Eminent domain objections overruled

The California Water Commission had scheduled two days last week to deal with resolutions of necessity for eminent domain so that the Department of Water Resources (DWR) can go forward with geotechnical investigations in the Delta. But the Water Commission dispensed with matters in one day, having debated the most important issues at their September and October meetings.

Restore the Delta is grateful to Stockton attorney Tom Keeling for the following report on the November 16 meeting of the Water Commission.

“At the hearing yesterday, the California Water Commission adopted resolutions of necessity for approximately 21 Delta properties.  Each resolution authorizes DWR to proceed to prepare and file a complaint in eminent domain to acquire temporary and permanent easements which, in turn, will enable DWR to enter and conduct geotechnical activities (primarily drilling).  The drillings are to provide DWR with additional data for use in the BDCP and, specifically, for use in planning the alignment and design of a proposed peripheral canal or tunnel (euphemistically referred to in DWR-speak as an “isolated facility”).

“The Commission adopts a resolution of necessity only when DWR and the Delta landowner do not reach an agreement on the matter.  For the most part, the Commission’s adoption of resolutions of necessity yesterday occurred in the face of objections from landowners.  Many objections were raised during the hearing, which was the third hearing addressing the proposed actions in eminent domain.  Among them:

  • DWR failed to identify the “project” for which the property is being taken;
  • the actual project for which the property is being taken (the BDCP) is neither authorized nor funded;
  • DWR has failed to identify the exact locations of the proposed borings, thus frustrating efforts by the landowners to evaluate and appraise the proposed takings;
  • DWR did not provide statutory offers that complied with Govt. Code section 7267.2 (e.g., because they identified a project that DWR now says is not the actual project for the which property is being condemned);
  • the specific property interests being condemned are not necessary for the project; and
  • the location of the proposed takings is not planned so as to achieve the greatest public good and least private injury.

“Landowner objections also addressed such issues as DWR’s refusal to indemnify Delta landowners for the consequences of finding hazardous materials during the entry and drilling activities, as well as the serious potential for contamination of water tables.”

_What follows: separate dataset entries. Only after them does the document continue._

Definition uuid_bytes (u : Uuid) : list byte := to_be_bytes 16 u.

(** ** ASCII *)

Definition is_upper (c : byte) : bool := (65 <=? Z_of_byte c) && (Z_of_byte c <=? 90).
Definition is_lower (c : byte) : bool := (97 <=? Z_of_byte c) && (Z_of_byte c <=? 122).
Definition is_digit (c : byte) : bool := (48 <=? Z_of_byte c) && (Z_of_byte c <=? 57).

Definition byte_to_lower (c : byte) : byte :=
  if is_upper c then byte_of_Z (Z_of_byte c + 32) else c.
Definition byte_to_upper (c : byte) : byte :=
  if is_lower c then byte_of_Z (Z_of_byte c - 32) else c.

Fixpoint string_map (f : byte → byte) (s : string) : string :=
  match s with
  | EmptyString => EmptyString
  | String c s' => String (f c) (string_map f s')
  end.

Definition to_ascii_lowercase (s : string) : string := string_map byte_to_lower s.

(** [str::eq_ignore_ascii_case]. *)
Definition eq_ignore_ascii_case (s t : string) : bool :=
  bool_decide (to_ascii_lowercase s = to_ascii_lowercase t).

(** [str::to_lowercase], as far as a comparison with an ASCII literal can see
    it: besides the ASCII letters, the only character whose lowercase form is
    ASCII is U+212A KELVIN SIGN (bytes E2 84 AA), which becomes [k]; every other
    non-ASCII character lowercases to text that still holds a non-ASCII byte. *)
Fixpoint to_lowercase (s : string) : string :=
  match s with
  | String "226" (String "132" (String "170" s')) => String "k" (to_lowercase s')
  | String c s' => String (byte_to_lower c) (to_lowercase s')
  | EmptyString => EmptyString
  end.

Definition strlen (s : string) : Z := Z.of_nat (String.length s).

Lemma len_as_bytes s : len (as_bytes s) = strlen s.
Proof. unfold len, strlen. induction s; simpl in *; lia. Qed.

Lemma byte_to_lower_idem c : byte_to_lower (byte_to_lower c) = byte_to_lower c.
Proof. by destruct c as [[] [] [] [] [] [] [] []]. Qed.

Lemma to_ascii_lowercase_idem s : to_ascii_lowercase (to_ascii_lowercase s) = to_ascii_lowercase s.
Proof.
  unfold to_ascii_lowercase. induction s as [| c s IH]; simpl; [done |].
  by rewrite byte_to_lower_idem, IH.
Qed.

Lemma eq_ignore_ascii_case_spec s t :
  eq_ignore_ascii_case s t = true ↔ to_ascii_lowercase s = to_ascii_lowercase t.
Proof. unfold eq_ignore_ascii_case. by rewrite bool_decide_eq_true. Qed.

(** ** [str::trim]

    The UTF-8 encodings of the characters with the Unicode [White_Space]
    property.  In valid UTF-8 an encoding that ends (or starts) a string is the
    last (or first) character of it. *)

Definition white_space : list (list byte) :=
  [["009"]; ["010"]; ["011"]; ["012"]; ["013"]; ["032"];
   ["194"; "133"]; ["194"; "160"]; ["225"; "154"; "128"];
   ["226"; "128"; "128"]; ["226"; "128"; "129"]; ["226"; "128"; "130"];
   ["226"; "128"; "131"]; ["226"; "128"; "132"]; ["226"; "128"; "133"];
   ["226"; "128"; "134"]; ["226"; "128"; "135"]; ["226"; "128"; "136"];
   ["226"; "128"; "137"]; ["226"; "128"; "138"]; ["226"; "128"; "168"];
   ["226"; "128"; "169"]; ["226"; "128"; "175"]; ["226"; "129"; "159"];
   ["227"; "128"; "128"]]%char.

Fixpoint strip_prefix (p l : list byte) : option (list byte) :=
  match p, l with
  | [], _ => Some l
  | a :: p', b :: l' => if bool_decide (a = b) then strip_prefix p' l' else None
  | _ :: _, [] => None
  end.

Fixpoint strip_first (ps : list (list byte)) (l : list byte) : option (list byte) :=
  match ps with
  | [] => None
  | p :: ps' => match strip_prefix p l with Some r => Some r | None => strip_first ps' l end
  end.

(** Each turn drops at least one byte, so [length l] turns are enough. *)
Fixpoint strip_all (fuel : nat) (ps : list (list byte)) (l : list byte) : list byte :=
  match fuel with
  | O => l
  | S fuel' => match strip_first ps l with Some r => strip_all fuel' ps r | None => l end
  end.

Definition trim_start (l : list byte) : list byte := strip_all (length l) white_space l.
Definition trim_end (l : list byte) : list byte :=
  rev (strip_all (length l) ((@rev byte) <$> white_space) (rev l)).

Definition trim (s : string) : string :=
  String.string_of_list_ascii (trim_end (trim_start (as_bytes s))).

Example trim_plain : trim "  CVE-1	" = "CVE-1"%string.
Proof. reflexivity. Qed.

(** ** String order

    Rust orders [str] by bytes. *)

Definition str_leb (s t : string) : bool :=
  match String.compare s t with Gt => false | _ => true end.
Definition str_ltb (s t : string) : bool :=
  match String.compare s t with Lt => true | _ => false end.

Lemma ascii_compare_spec a b : Ascii.compare a b = N.compare (N_of_ascii a) (N_of_ascii b).
Proof. done. Qed.

Lemma str_compare_refl s : String.compare s s = Eq.
Proof. induction s as [| c s IH]; simpl; [done |]. by rewrite ascii_compare_spec, N.compare_refl. Qed.

Lemma str_leb_total s t : str_leb s t = true ∨ str_leb t s = true.
Proof.
  unfold str_leb. rewrite (String.compare_antisym s t).
  destruct (String.compare t s); simpl; auto.
Qed.

Lemma str_leb_antisym s t : str_leb s t = true → str_leb t s = true → s = t.
Proof.
  unfold str_leb. rewrite (String.compare_antisym s t).
  destruct (String.compare t s) eqn:E; simpl; try done.
  intros _ _. symmetry. by apply String.compare_eq_iff.
Qed.

Lemma str_leb_trans s t u : str_leb s t = true → str_leb t u = true → str_leb s u = true.
Proof.
  unfold str_leb. revert t u. induction s as [| a s IH]; intros [| b t] [| c u]; simpl; try done.
  rewrite !ascii_compare_spec.
  destruct (N.compare_spec (N_of_ascii a) (N_of_ascii b));
    destruct (N.compare_spec (N_of_ascii b) (N_of_ascii c));
    destruct (N.compare_spec (N_of_ascii a) (N_of_ascii c)); try done; try lia.
  apply IH.
Qed.

#[export] Instance str_compare_lawful : LawfulCmp String.compare.
Proof.
  split.
  - intros s t. apply String.compare_antisym.
  - intros s t u Hst Htu.
    assert (str_leb t s = true) as H1.
    { unfold str_leb. rewrite String.compare_antisym. by destruct (String.compare s t). }
    assert (str_leb u t = true) as H2.
    { unfold str_leb. rewrite String.compare_antisym. by destruct (String.compare t u). }
    pose proof (str_leb_trans _ _ _ H2 H1) as H3. unfold str_leb in H3.
    rewrite String.compare_antisym in H3. by destruct (String.compare s u).
Qed.

#[export] Hint Resolve str_leb_total str_leb_antisym str_leb_trans : hort.

(** [BTreeSet] iteration: distinct, in string order. *)
Definition btree_set (l : list string) : list string := sort_by str_leb (remove_dups l).

Lemma elem_of_btree_set s l : s ∈ btree_set l ↔ s ∈ l.
Proof. unfold btree_set. by rewrite sort_by_Permutation, elem_of_remove_dups. Qed.

(** ** [f32]

    IEEE-754 binary32 values as Rocq's [spec_float]; NaN payloads and signs are
    identified.  [<], [<=] and [>=] are the IEEE comparisons (false on NaN). *)

Abbreviation f32 := spec_float.

#[export] Instance f32_eq_dec : EqDecision f32.
Proof. solve_decision. Defined.

Definition f32_is_finite (x : f32) : bool :=
  match x with S754_zero _ | S754_finite _ _ _ => true | _ => false end.
Definition f32_is_nan (x : f32) : bool := match x with S754_nan => true | _ => false end.

Definition f32_le (x y : f32) : bool := SFleb x y.
Definition f32_lt (x y : f32) : bool := SFltb x y.

Definition f32_NEG_INFINITY : f32 := S754_infinity true.
Definition f32_zero : f32 := S754_zero false.
(** [10.0] is [5 * 2^21 * 2^-20]. *)
Definition f32_ten : f32 := S754_finite false (5 * 2 ^ 21) (-20).

(** [f32::max]: a NaN operand loses. *)
Definition f32_max (x y : f32) : f32 :=
  if f32_is_nan x then y else if f32_is_nan y then x else if f32_lt x y then y else x.

(** [f32::total_cmp] away from NaN: the IEEE order with [-0.0 < +0.0]. *)
Definition f32_total_cmp (x y : f32) : comparison :=
  match x, y with
  | S754_zero sx, S754_zero sy => Bool.compare sy sx
  | _, _ => match SFcompare x y with Some c => c | None => Eq end
  end.

(** Away from NaN, [total_cmp] is the lexicographic order of sign class,
    exponent and mantissa. *)
Definition f32_key (x : f32) : Z * (Z * Z) :=
  match x with
  | S754_infinity s => (if s then -2 else 2, (0, 0))
  | S754_finite s m e => if s then (-1, (- e, - Zpos m)) else (1, (e, Zpos m))
  | S754_zero s => (0, (if s then -1 else 0, 0))
  | S754_nan => (3, (0, 0))
  end.

Definition f32_key_cmp (x y : f32) : comparison :=
  cmp_then (Z.compare (f32_key x).1 (f32_key y).1)
    (cmp_then (Z.compare (f32_key x).2.1 (f32_key y).2.1)
              (Z.compare (f32_key x).2.2 (f32_key y).2.2)).

#[export] Instance f32_key_cmp_lawful : LawfulCmp f32_key_cmp.
Proof.
  apply cmp_then_lawful; [apply (cmp_on_lawful (λ x, (f32_key x).1)), _ |].
  apply cmp_then_lawful;
    [apply (cmp_on_lawful (λ x, (f32_key x).2.1)), _ | apply (cmp_on_lawful (λ x, (f32_key x).2.2)), _].
Qed.

Lemma f32_total_cmp_key x y :
  f32_is_nan x = false → f32_is_nan y = false → f32_total_cmp x y = f32_key_cmp x y.
Proof.
  unfold f32_key_cmp.
  destruct x as [[]|[]| |[] m e], y as [[]|[]| |[] m' e']; try done; intros _ _;
    cbn [f32_total_cmp SFcompare f32_key fst snd]; change (Pos.compare_cont Eq m m') with (m ?= m')%positive.
  - rewrite !Z.compare_opp, Z.compare_antisym, (Z.compare_antisym (Zpos m) (Zpos m')).
    cbn. by destruct (e' ?= e), (m ?= m')%positive.
  - cbn. by destruct (e ?= e').
Qed.

Example f32_ten_cmp :
  f32_le (S754_finite false (2 ^ 23) (-20)) f32_ten = true ∧ f32_le f32_ten f32_ten = true.
Proof. by split. Qed.

(** ** Time

    [DateTime<Utc>] is a count of nanoseconds since the Unix epoch within
    chrono's range, [chrono::Duration] a signed count of nanoseconds.  [+] and
    [-] between the two panic outside the range: [None]. *)

Abbreviation DateTime := Z.
Abbreviation Duration := Z.

Definition NANOS : Z := 10 ^ 9.

(** [DateTime::MIN_UTC], -262143-01-01T00:00:00Z, and [DateTime::MAX_UTC],
    +262142-12-31T23:59:59.999999999Z. *)
Definition MIN_UTC : Z := -8334601228800 * NANOS.
Definition MAX_UTC : Z := 8210266876800 * NANOS - 1.

Definition in_range (t : Z) : Prop := MIN_UTC ≤ t ≤ MAX_UTC.

Definition checked_time (t : Z) : option DateTime :=
  if (MIN_UTC <=? t) && (t <=? MAX_UTC) then Some t else None.

Definition time_add (t : DateTime) (d : Duration) : option DateTime := checked_time (t + d).
Definition time_sub (t : DateTime) (d : Duration) : option DateTime := checked_time (t - d).

(** [a.signed_duration_since(b)] and [a - b]: never out of range for two instants. *)
Definition signed_duration_since (a b : DateTime) : Duration := a - b.

(** [Duration::num_seconds] truncates towards zero. *)
Definition num_seconds (d : Duration) : Z := Z.quot d NANOS.

(** [Duration::to_std]: refused when negative; [as_secs] of the result. *)
Definition to_std_as_secs (d : Duration) : option Z :=
  if d <? 0 then None else Some (d / NANOS).

(** [chrono::Duration::seconds], which panics outside [i64] milliseconds. *)
Definition duration_seconds (secs : Z) : option Duration :=
  if Z.abs secs <=? i64_MAX / 1000 then Some (secs * NANOS) else None.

Says Mr. Keeling, “The next step, I assume, will be DWR’s filing and serving of complaints in eminent domain to acquire these easements.  The complaints will have to name not only the landowners, but all tenants and other lessees, holders of easements, including Reclamation District easements, encumbrancers, and the like.  Moreover, depending how the Court of Appeal rules on pending matters, DWR may find itself going back to the Commission to acquire additional easements for non-drilling investigative activities – an enormous waste of public and private resources.  The Commission clearly rejected the argument that for this reason the current takings are premature, and that the Commission should wait until it knows how the Court of Appeal will rule.”